Saved entries:
Content starts
(** [test()] answers with the future's completion flag, and completion is
    final: once [test()] has answered [true], a further [test()] does not
    poll and [wait()] does not wait, both leaving the transport's state as it
    is. *)
Theorem test_true_is_final (f f1 : Future) (st st1 : dart_state) (b : bool) :
  test f st = (Returned, b, f1, st1) →
  b = _completed f1 ∧
  (b = true →
   test f1 st1 = (Returned, true, f1, st1) ∧
   wait f1 st1 = (Returned, f1, st1) ∧
   get f1 st1 = (deref_valptr f1 st1, f1, st1)).
Proof.
  unfold test. destruct (_completed f) eqn:Hc; cbn.
  - intros [= <- <- <-]. split; [done|]. intros _.
    unfold wait, get. by rewrite Hc.
  - destruct (dart_test_local (_handle f) st) as [[ret flag] st'].
    destruct (DASH_ASSERT_RETURNS ret DART_OK); [|done].
    intros [= <- <- <-]. split; [done|]. cbn.
    unfold wait, get. cbn. by intros ->.
Qed.

End Polling.

Section Waiting.

Context {T : Type}.

(** The calls a program makes on a future to obtain its value. *)
Inductive future_op := op_wait | op_get.

(** One call, and whether the program goes on after it: it does not when
    the assertion in [wait()] fails, nor when [get()] reads a value that is
    not defined. *)
Definition run_op (o : future_op) (f : Future) (st : dart_state (T := T))
  : bool * Future * dart_state (T := T) :=
  match o with
  | op_wait =>
      let '(outcome, f', st') := wait f st in
      (match outcome with Returned => true | AssertionFailed => false end,
       f', st')
  | op_get =>
      let '(result, f', st') := get f st in
      (match result with Some _ => true | None => false end, f', st')
  end.

(** A sequence of calls, up to the first the program does not survive. *)
Fixpoint run_ops (ops : list future_op) (f : Future)
    (st : dart_state (T := T)) : bool * Future * dart_state (T := T) :=
  match ops with
  | [] => (true, f, st)
  | o :: ops' =>
      let '(ok, f', st') := run_op o f st in
      if ok then run_ops ops' f' st' else (false, f', st')
  end.

Lemma DASH_ASSERT_RETURNS_inval :
  DASH_ASSERT_RETURNS DART_ERR_INVAL DART_OK = AssertionFailed.
Proof. reflexivity. Qed.

Lemma wait_calls (f : Future) (st : dart_state (T := T)) :
  _completed f = false →
  calls (wait f st).2 = calls st ++ [call_wait (_handle f)] ∧
  ((wait f st).1.1 = Returned → _completed (wait f st).1.2 = true).
Proof.
  intros Hc. unfold wait, dart_wait. rewrite Hc. cbn.
  destruct (handles st !! _handle f) as [tr|]; cbn.
  - destruct (global_mem st (src tr)) as [v|]; cbn.
    + by rewrite DASH_ASSERT_RETURNS_same.
    + by rewrite DASH_ASSERT_RETURNS_inval.
  - by rewrite DASH_ASSERT_RETURNS_inval.
Qed.

Lemma run_op_calls (o : future_op) (f : Future) (st : dart_state) :
  (_completed f = true →
   (run_op o f st).1.2 = f ∧ (run_op o f st).2 = st) ∧
  (_completed f = false →
   calls (run_op o f st).2 = calls st ++ [call_wait (_handle f)] ∧
   ((run_op o f st).1.1 = true → _completed (run_op o f st).1.2 = true)).
Proof.
  split; intros Hc.
  - destruct o; unfold run_op, get, wait; rewrite Hc; cbn; [done|].
    by destruct (deref_valptr f st).
  - destruct (wait_calls f st Hc) as [Hcalls Hdone].
    destruct o; unfold run_op, get; rewrite ?Hc; cbn;
      destruct (wait f st) as [[outcome f'] st']; cbn in *.
    + split; [done|]. by destruct outcome; [auto|].
    + destruct outcome; cbn.
      * split; [done|]. intros _. by apply Hdone.
      * done.
Qed.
Content ends
*WHAT TO PRODUCE:* Copy out each record, keeping every word as it is.

*SOLUTION FOR THIS EXERCISE:*
(** [test()] answers with the future's completion flag, and completion is
    final: once [test()] has answered [true], a further [test()] does not
    poll and [wait()] does not wait, both leaving the transport's state as it
    is. *)
Theorem test_true_is_final (f f1 : Future) (st st1 : dart_state) (b : bool) :
  test f st = (Returned, b, f1, st1) →
  b = _completed f1 ∧
  (b = true →
   test f1 st1 = (Returned, true, f1, st1) ∧
   wait f1 st1 = (Returned, f1, st1) ∧
   get f1 st1 = (deref_valptr f1 st1, f1, st1)).
Proof.
  unfold test. destruct (_completed f) eqn:Hc; cbn.
  - intros [= <- <- <-]. split; [done|]. intros _.
    unfold wait, get. by rewrite Hc.
  - destruct (dart_test_local (_handle f) st) as [[ret flag] st'].
    destruct (DASH_ASSERT_RETURNS ret DART_OK); [|done].
    intros [= <- <- <-]. split; [done|]. cbn.
    unfold wait, get. cbn. by intros ->.
Qed.

End Polling.

Section Waiting.

Context {T : Type}.

(** The calls a program makes on a future to obtain its value. *)
Inductive future_op := op_wait | op_get.

(** One call, and whether the program goes on after it: it does not when
    the assertion in [wait()] fails, nor when [get()] reads a value that is
    not defined. *)
Definition run_op (o : future_op) (f : Future) (st : dart_state (T := T))
  : bool * Future * dart_state (T := T) :=
  match o with
  | op_wait =>
      let '(outcome, f', st') := wait f st in
      (match outcome with Returned => true | AssertionFailed => false end,
       f', st')
  | op_get =>
      let '(result, f', st') := get f st in
      (match result with Some _ => true | None => false end, f', st')
  end.

(** A sequence of calls, up to the first the program does not survive. *)
Fixpoint run_ops (ops : list future_op) (f : Future)
    (st : dart_state (T := T)) : bool * Future * dart_state (T := T) :=
  match ops with
  | [] => (true, f, st)
  | o :: ops' =>
      let '(ok, f', st') := run_op o f st in
      if ok then run_ops ops' f' st' else (false, f', st')
  end.

Lemma DASH_ASSERT_RETURNS_inval :
  DASH_ASSERT_RETURNS DART_ERR_INVAL DART_OK = AssertionFailed.
Proof. reflexivity. Qed.

Lemma wait_calls (f : Future) (st : dart_state (T := T)) :
  _completed f = false →
  calls (wait f st).2 = calls st ++ [call_wait (_handle f)] ∧
  ((wait f st).1.1 = Returned → _completed (wait f st).1.2 = true).
Proof.
  intros Hc. unfold wait, dart_wait. rewrite Hc. cbn.
  destruct (handles st !! _handle f) as [tr|]; cbn.
  - destruct (global_mem st (src tr)) as [v|]; cbn.
    + by rewrite DASH_ASSERT_RETURNS_same.
    + by rewrite DASH_ASSERT_RETURNS_inval.
  - by rewrite DASH_ASSERT_RETURNS_inval.
Qed.

Lemma run_op_calls (o : future_op) (f : Future) (st : dart_state) :
  (_completed f = true →
   (run_op o f st).1.2 = f ∧ (run_op o f st).2 = st) ∧
  (_completed f = false →
   calls (run_op o f st).2 = calls st ++ [call_wait (_handle f)] ∧
   ((run_op o f st).1.1 = true → _completed (run_op o f st).1.2 = true)).
Proof.
  split; intros Hc.
  - destruct o; unfold run_op, get, wait; rewrite Hc; cbn; [done|].
    by destruct (deref_valptr f st).
  - destruct (wait_calls f st Hc) as [Hcalls Hdone].
    destruct o; unfold run_op, get; rewrite ?Hc; cbn;
      destruct (wait f st) as [[outcome f'] st']; cbn in *.
    + split; [done|]. by destruct outcome; [auto|].
    + destruct outcome; cbn.
      * split; [done|]. intros _. by apply Hdone.
      * done.
Qed.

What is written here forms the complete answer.